- Collected data -
---

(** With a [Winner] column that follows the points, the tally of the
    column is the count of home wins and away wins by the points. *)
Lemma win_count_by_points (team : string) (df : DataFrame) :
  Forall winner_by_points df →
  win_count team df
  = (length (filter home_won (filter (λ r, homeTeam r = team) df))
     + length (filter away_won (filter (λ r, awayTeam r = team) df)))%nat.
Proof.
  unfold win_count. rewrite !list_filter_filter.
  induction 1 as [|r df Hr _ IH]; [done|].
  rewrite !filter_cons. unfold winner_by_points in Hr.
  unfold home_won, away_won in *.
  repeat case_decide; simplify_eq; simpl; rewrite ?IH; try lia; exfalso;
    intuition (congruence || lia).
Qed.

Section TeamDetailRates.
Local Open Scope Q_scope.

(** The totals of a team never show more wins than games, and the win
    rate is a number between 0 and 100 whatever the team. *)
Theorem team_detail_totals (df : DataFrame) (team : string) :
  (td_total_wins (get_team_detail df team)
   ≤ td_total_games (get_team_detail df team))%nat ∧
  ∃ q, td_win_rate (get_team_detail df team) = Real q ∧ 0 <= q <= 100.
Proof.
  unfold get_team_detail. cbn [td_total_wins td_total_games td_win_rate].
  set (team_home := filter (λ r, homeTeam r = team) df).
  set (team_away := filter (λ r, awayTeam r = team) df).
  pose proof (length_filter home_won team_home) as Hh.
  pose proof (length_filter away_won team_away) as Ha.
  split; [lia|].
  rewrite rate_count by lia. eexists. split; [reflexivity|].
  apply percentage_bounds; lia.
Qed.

---

Could you reproduce, exactly, every line above from the line with "repeat case_decide; simplify_eq;" to the line with "unfold get_team_detail. cbn", and no other line? Both ends count.

- Solution for this exercise -
  repeat case_decide; simplify_eq; simpl; rewrite ?IH; try lia; exfalso;
    intuition (congruence || lia).
Qed.

Section TeamDetailRates.
Local Open Scope Q_scope.

(** The totals of a team never show more wins than games, and the win
    rate is a number between 0 and 100 whatever the team. *)
Theorem team_detail_totals (df : DataFrame) (team : string) :
  (td_total_wins (get_team_detail df team)
   ≤ td_total_games (get_team_detail df team))%nat ∧
  ∃ q, td_win_rate (get_team_detail df team) = Real q ∧ 0 <= q <= 100.
Proof.
  unfold get_team_detail. cbn [td_total_wins td_total_games td_win_rate].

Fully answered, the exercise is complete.